Fort de ce constat, assez regrettable il est vrai, le collectif est né. « Nous voulions être présents, montrer que nous étions là et inciter les gens à aller voter » , rembobine Radia Ghani. « Avec les instigateurs du collectif, nous avons œuvré à raviver cette envie de citoyenneté. Nous avons inscrit 200 personnes sur les listes électorales, imprimé des tracts pour expliquer l’importance d’un vote, fait du porte-à-porte, occupé les marchés et ce tout au long de la campagne ». Inciter sans plaider pour tel ou tel candidat, Chambéry à venir s’en est toujours tenu à sa neutralité. « Certains membres voulaient soutenir la liste de Thierry Repentin, ce n’était pas notre objectif » , se remémore Radia Ghani, « ils sont partis, nous avons continué le travail ». Et plutôt bien puisque ce travail de longue haleine a permis de raviver (un peu) la flamme sur le quartier, avec en point d’orgue ce débat du 27 février, organisé par le collectif au Scarabée ; y figuraient les sept candidats. « Aucun média n’avait couvert l’événement mais les gens nous ont félicité pour cette action. Les habitants ont eu un temps d’échange nécessaire avec les candidats, nous sommes très fiers de l’avoir fait ».

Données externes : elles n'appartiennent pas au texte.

(* ===== verification/Obex.v ===== *)
(** * libexword: the OBEX transport ([src/tools/libexword/src/obex.c], [obex.h])

    Requests and responses over two USB bulk endpoints.  The library's USB calls
    are the class [Usb]; each message buffer is a [buf_t] of [DataBuffer], each
    header queue a list of elements in queue order.  A dereference of [NULL] or
    an access outside a block is a [Fault].  Debug output is left out. *)

From S2P Require Import Prelude DataBuffer.

(** ** Constants *)

Definition OBEX_OBJECT_ALLOCATIONTRESHOLD : Z := 10240.
Definition OBEX_VERSION : Z := 0x11.
Definition OBEX_FL_FIT_ONE_PACKET : Z := 1.
Definition OBEX_HDR_TYPE_UNICODE : Z := 0x00.
Definition OBEX_HDR_TYPE_BYTES : Z := 0x40.
Definition OBEX_HDR_TYPE_UINT8 : Z := 0x80.
Definition OBEX_HDR_TYPE_UINT32 : Z := 0xc0.
Definition OBEX_HDR_TYPE_MASK : Z := 0xc0.
Definition OBEX_HDR_EMPTY : Z := 0x00.
Definition OBEX_HDR_NAME : Z := 0x01.
Definition OBEX_HDR_LENGTH : Z := 0xc3.
Definition OBEX_HDR_BODY : Z := 0x48.
Definition OBEX_HDR_BODY_END : Z := 0x49.
Definition OBEX_HDR_CRYPTKEY : Z := 0x71.
Definition OBEX_HDR_AUTHINFO : Z := 0x70.
Definition OBEX_CMD_CONNECT : Z := 0x00.
Definition OBEX_CMD_DISCONNECT : Z := 0x01.
Definition OBEX_CMD_PUT : Z := 0x02.
Definition OBEX_CMD_GET : Z := 0x03.
Definition OBEX_CMD_SETPATH : Z := 0x05.
Definition OBEX_FINAL : Z := 0x80.
Definition OBEX_RSP_CONTINUE : Z := 0x10.
Definition OBEX_RSP_SUCCESS : Z := 0x20.
Definition OBEX_DEFAULT_MTU : Z := 4096.
Definition OBEX_MAXIMUM_MTU : Z := 65535.

(** Sizes of the packed wire structures and of a queue element. *)
Definition sizeof_common_hdr : Z := 4.
Definition sizeof_rsp_hdr : Z := 3.
Definition sizeof_unicode_hdr : Z := 3.
Definition sizeof_header_element : Z := 48.
Definition sizeof_obex_object : Z := 112.

(** ** USB *)

(** [libusb_bulk_transfer]: a write returns its result and the number of bytes
    sent, a read its result and the bytes received. *)
Class Usb (U : Type) := {
  bulk_write : list Z → U → (Z * Z) * U;
  bulk_read : Z → U → (Z * list Z) * U;
}.
(** libusb never delivers more bytes than asked for. *)
Class UsbOk U `{Usb U} :=
  bulk_read_fits : ∀ n u, 0 <= n →
    zlen (bulk_read n u).1.2 <= n ∧ bytes_ok (bulk_read n u).1.2.

(** ** Data *)

Record obex_t (U : Type) := Obex {
  usb : U;
  version : Z;
  locale : Z;
  mtu_rx : Z;
  mtu_tx : Z;
  mtu_tx_max : Z;
  tx_msg : buf_t;
  rx_msg : buf_t;
  seq_num : Z;
}.
Arguments Obex {U}.
Arguments usb {U}.
Arguments version {U}.
Arguments locale {U}.
Arguments mtu_rx {U}.
Arguments mtu_tx {U}.
Arguments mtu_tx_max {U}.
Arguments tx_msg {U}.
Arguments rx_msg {U}.
Arguments seq_num {U}.

Definition set_usb {U} (v : U) (s : obex_t U) : obex_t U :=
  Obex v (version s) (locale s) (mtu_rx s) (mtu_tx s) (mtu_tx_max s) (tx_msg s) (rx_msg s) (seq_num s).
Definition set_mtus {U} (rx tx : Z) (s : obex_t U) : obex_t U :=
  Obex (usb s) (version s) (locale s) rx tx (mtu_tx_max s) (tx_msg s) (rx_msg s) (seq_num s).
Definition set_tx_msg {U} (v : buf_t) (s : obex_t U) : obex_t U :=
  Obex (usb s) (version s) (locale s) (mtu_rx s) (mtu_tx s) (mtu_tx_max s) v (rx_msg s) (seq_num s).
Definition set_rx_msg {U} (v : buf_t) (s : obex_t U) : obex_t U :=
  Obex (usb s) (version s) (locale s) (mtu_rx s) (mtu_tx s) (mtu_tx_max s) (tx_msg s) v (seq_num s).
Definition set_seq_num {U} (v : Z) (s : obex_t U) : obex_t U :=
  Obex (usb s) (version s) (locale s) (mtu_rx s) (mtu_tx s) (mtu_tx_max s) (tx_msg s) (rx_msg s) v.
Definition obex_set_connect_info {U} (ver loc : Z) (s : obex_t U) : obex_t U :=
  Obex (usb s) ver loc (mtu_rx s) (mtu_tx s) (mtu_tx_max s) (tx_msg s) (rx_msg s) (seq_num s).

(** [struct obex_header_element] without its link. *)
Record obex_header_element := Elem {
  e_buf : option buf_t;
  e_hi : Z;
  e_flags : Z;
  e_length : Z;
  e_body_touched : bool;
}.

Record obex_object_t := Object {
  tx_headerq : list obex_header_element;
  rx_headerq : list obex_header_element;
  rx_headerq_rm : list obex_header_element;
  rx_body : option buf_t;
  tx_nonhdr_data : option buf_t;
  rx_nonhdr_data : option buf_t;
  cmd : Z;
  opcode : Z;
  lastopcode : Z;
  headeroffset : Z;
  hinted_body_len : Z;
  totallen : Z;
}.
Definition set_tx_headerq (v : list obex_header_element) (o : obex_object_t) : obex_object_t :=
  Object v (rx_headerq o) (rx_headerq_rm o) (rx_body o) (tx_nonhdr_data o) (rx_nonhdr_data o)
    (cmd o) (opcode o) (lastopcode o) (headeroffset o) (hinted_body_len o) (totallen o).
Definition set_rx_headerq (v : list obex_header_element) (o : obex_object_t) : obex_object_t :=
  Object (tx_headerq o) v (rx_headerq_rm o) (rx_body o) (tx_nonhdr_data o) (rx_nonhdr_data o)
    (cmd o) (opcode o) (lastopcode o) (headeroffset o) (hinted_body_len o) (totallen o).
Definition set_rx_headerq_rm (v : list obex_header_element) (o : obex_object_t) : obex_object_t :=
  Object (tx_headerq o) (rx_headerq o) v (rx_body o) (tx_nonhdr_data o) (rx_nonhdr_data o)
    (cmd o) (opcode o) (lastopcode o) (headeroffset o) (hinted_body_len o) (totallen o).
Definition set_rx_body (v : option buf_t) (o : obex_object_t) : obex_object_t :=
  Object (tx_headerq o) (rx_headerq o) (rx_headerq_rm o) v (tx_nonhdr_data o) (rx_nonhdr_data o)
    (cmd o) (opcode o) (lastopcode o) (headeroffset o) (hinted_body_len o) (totallen o).
Definition set_tx_nonhdr_data (v : option buf_t) (o : obex_object_t) : obex_object_t :=
  Object (tx_headerq o) (rx_headerq o) (rx_headerq_rm o) (rx_body o) v (rx_nonhdr_data o)
    (cmd o) (opcode o) (lastopcode o) (headeroffset o) (hinted_body_len o) (totallen o).
Definition set_rx_nonhdr_data (v : option buf_t) (o : obex_object_t) : obex_object_t :=
  Object (tx_headerq o) (rx_headerq o) (rx_headerq_rm o) (rx_body o) (tx_nonhdr_data o) v
    (cmd o) (opcode o) (lastopcode o) (headeroffset o) (hinted_body_len o) (totallen o).
Definition set_headeroffset (v : Z) (o : obex_object_t) : obex_object_t :=
  Object (tx_headerq o) (rx_headerq o) (rx_headerq_rm o) (rx_body o) (tx_nonhdr_data o)
    (rx_nonhdr_data o) (cmd o) (opcode o) (lastopcode o) v (hinted_body_len o) (totallen o).
Definition set_hinted_body_len (v : Z) (o : obex_object_t) : obex_object_t :=
  Object (tx_headerq o) (rx_headerq o) (rx_headerq_rm o) (rx_body o) (tx_nonhdr_data o)
    (rx_nonhdr_data o) (cmd o) (opcode o) (lastopcode o) (headeroffset o) v (totallen o).
Definition set_totallen (v : Z) (o : obex_object_t) : obex_object_t :=
  Object (tx_headerq o) (rx_headerq o) (rx_headerq_rm o) (rx_body o) (tx_nonhdr_data o)
    (rx_nonhdr_data o) (cmd o) (opcode o) (lastopcode o) (headeroffset o) (hinted_body_len o) v.

(** The value of a header: [obex_headerdata_t]. *)
Inductive obex_headerdata_t : Type :=
| bq4 (v : Z)
| bq1 (v : Z)
| bs (v : list Z).

(** ** Sending *)

Section Obex.
Context `{Alloc} {U : Type} `{Usb U}.

(** The transport and the object a call works on. *)
Record conn := Conn { self : obex_t U; object : obex_object_t }.
Abbreviation X := (res conn).

Definition upd_self (f : obex_t U → obex_t U) : X unit :=
  res_upd (λ c, Conn (f (self c)) (object c)).
Definition upd_object (f : obex_object_t → obex_object_t) : X unit :=
  res_upd (λ c, Conn (self c) (f (object c))).
Definition get_self {A} (f : obex_t U → A) : X A := res_get (λ c, f (self c)).
Definition get_object {A} (f : obex_object_t → A) : X A := res_get (λ c, f (object c)).

(** A buffer operation on one of the message buffers. *)
Definition on_tx {A} (m : res buf_t A) : X A := λ c,
  match m (tx_msg (self c)) with
  | Ok a p => Ok a (Conn (set_tx_msg p (self c)) (object c))
  | Fault e => Fault e
  end.
Definition on_rx {A} (m : res buf_t A) : X A := λ c,
  match m (rx_msg (self c)) with
  | Ok a p => Ok a (Conn (set_rx_msg p (self c)) (object c))
  | Fault e => Fault e
  end.

(** Reserved space that the caller writes to: [NULL] faults. *)
Definition reserve_end (n : Z) : res buf_t Z :=
  dest ← lift (buf_reserve_end n); res_opt OutOfBounds dest.
Definition reserve_begin (n : Z) : res buf_t Z :=
  dest ← lift (buf_reserve_begin n); res_opt OutOfBounds dest.

(** The data of a buffer, [data_size] bytes from [data] on. *)
Definition buf_data : res buf_t (list Z) := λ p, buf_load (data p) (data_size p) p.
(** [n] bytes from [data + off] on. *)
Definition data_at (off n : Z) : res buf_t (list Z) := λ p, buf_load (data p + off) n p.

(** A computation on a buffer that is not one of the message buffers. *)
Definition on_buf {A} (p : buf_t) (m : res buf_t A) : X (A * buf_t) := λ c,
  match m p with Ok a p' => Ok (a, p') c | Fault e => Fault e end.

Definition obex_bulk_write : X Z :=
  bytes ← on_tx buf_data;
  u ← get_self usb;
  let '((retval, actual_length), u') := bulk_write bytes u in
  upd_self (set_usb u');;
  mret (if retval =? 0 then actual_length else retval).

(** A transfer into the receive buffer at [off]. *)
Definition bulk_read_at (off n : Z) : X (Z * Z) :=
  u ← get_self usb;
  let '((retval, bytes), u') := bulk_read n u in
  upd_self (set_usb u');;
  on_rx (buf_store off bytes);;
  mret (retval, zlen bytes).

Definition expected_length : X Z := b ← on_rx (data_at 1 2); mret (be_decode b).

Fixpoint bulk_read_loop (fuel : nat) : X Z :=
  match fuel with
  | O => res_fault OutOfFuel
  | S fuel' =>
      n ← get_self mtu_rx;
      buffer ← on_rx (reserve_end n);
      '(retval, actual_length) ← bulk_read_at buffer n;
      on_rx (res_upd (buf_remove_end (u64 (n - actual_length))));;
      expected ← expected_length;
      size ← get_self (λ s, data_size (rx_msg s));
      if (negb (expected =? size) && (retval =? 0)) || ((actual_length =? 0) && (retval =? 0))
      then bulk_read_loop fuel'
      else mret (if retval =? 0 then s32 size else retval)
  end.

Definition obex_bulk_read (fuel : nat) : X Z :=
  size ← get_self (λ s, data_size (rx_msg s));
  if size >? 0 then
    expected ← expected_length;
    if expected =? size then mret (s32 size) else bulk_read_loop fuel
  else bulk_read_loop fuel.

(** The polling loop of [obex_verify_seq]: at most [passes] transfers. *)
Fixpoint verify_loop (passes : nat) (off n : Z) (actual_length : Z) : X (Z * Z) :=
  match passes with
  | O => mret (0, actual_length)
  | S passes' =>
      '(retval, actual_length) ← bulk_read_at off n;
      if retval <? 0 then mret (retval, actual_length)
      else if actual_length =? 0 then
        match passes' with
        | O => mret (retval, actual_length)
        | S _ => verify_loop passes' off n actual_length
        end
      else mret (retval, actual_length)
  end.

Definition obex_verify_seq (seq : Z) : X bool :=
  n ← get_self mtu_rx;
  buffer ← on_rx (reserve_end n);
  '(retval, actual_length) ← verify_loop 100 buffer n 0;
  on_rx (res_upd (buf_remove_end (u64 (n - actual_length))));;
  if (retval <? 0) || (actual_length =? 0) then mret false
  else
    b ← on_rx (buf_load buffer 1);
    if negb (be_decode b =? seq) then mret false
    else on_rx (res_upd (buf_remove_begin 1));; mret true.

(** The result of handling the body header at the head of the queue: how much
    of the packet it filled and the header that stays queued, if any. *)
Definition send_body (h : obex_header_element) (tx_left : Z)
    : X (Z * option obex_header_element) :=
  body_txh ← on_tx (reserve_end sizeof_unicode_hdr);
  hbuf ← res_opt OutOfBounds (e_buf h);
  let hbuf := if e_body_touched h then hbuf else buf_remove_begin sizeof_unicode_hdr hbuf in
  if tx_left <? u64 (data_size hbuf + sizeof_unicode_hdr) then
    on_tx (buf_store body_txh (OBEX_HDR_BODY :: be_encode 2 (u16 tx_left)));;
    let n := u64 (tx_left - sizeof_unicode_hdr) in
    '(bytes, hbuf) ← on_buf hbuf (data_at 0 n);
    on_tx (buf_insert_end bytes);;
    mret (tx_left, Some (Elem (Some (buf_remove_begin n hbuf)) (e_hi h) (e_flags h)
                           (e_length h) true))
  else
    on_tx (buf_store body_txh
      (OBEX_HDR_BODY_END :: be_encode 2 (u16 (data_size hbuf + sizeof_unicode_hdr))));;
    '(bytes, hbuf) ← on_buf hbuf buf_data;
    on_tx (buf_insert_end bytes);;
    mret (u32 (data_size hbuf), None).

(** The packing loop: the headers left in the queue, and whether the loop ended
    without the error return. *)
Fixpoint pack_headers (q : list obex_header_element) (tx_left : Z)
    : X (bool * list obex_header_element) :=
  match q with
  | [] => mret (true, [])
  | h :: q' =>
      let continue (left : Z) := if left =? 0 then mret (true, q') else pack_headers q' left in
      if e_hi h =? OBEX_HDR_BODY then
        '(actual, kept) ← send_body h tx_left;
        match kept with
        | None => continue (u16 (tx_left - actual))
        | Some h' => if u16 (tx_left - actual) =? 0 then mret (true, h' :: q')
                     else res_fault OutOfFuel
        end
      else if e_hi h =? OBEX_HDR_EMPTY then continue tx_left
      else if e_length h <=? tx_left then
        hbuf ← res_opt OutOfBounds (e_buf h);
        '(bytes, _) ← on_buf hbuf (data_at 0 (e_length h));
        on_tx (buf_insert_end bytes);;
        continue (u16 (tx_left - e_length h))
      else
        m ← get_self mtu_tx;
        mret (negb (e_length h >? m), h :: q')
  end.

« Faire bouger les lignes »
Départementales : ira ? Ira pas ?
C’est pourquoi le collectif envisage très sérieusement la possibilité de se montrer lors de ces élections, sur les Hauts (Chambéry 1) et au Biollay (Chambéry 3). Rien n’est encore acté, « nous sommes novices, on ne maîtrise pas tout » , sourit Radia Ghani, mais l’envie y est, elle transpire depuis le début d’année. « Tout le monde peut être élu » , confie-t-elle même si l’on n’appartient à aucun appareil. « Il n’y a aucun opportunisme dans notre démarche, nous avons nos vies, notre action est bien perçue, on montre l’exemple bien que n’étant pas politisé ».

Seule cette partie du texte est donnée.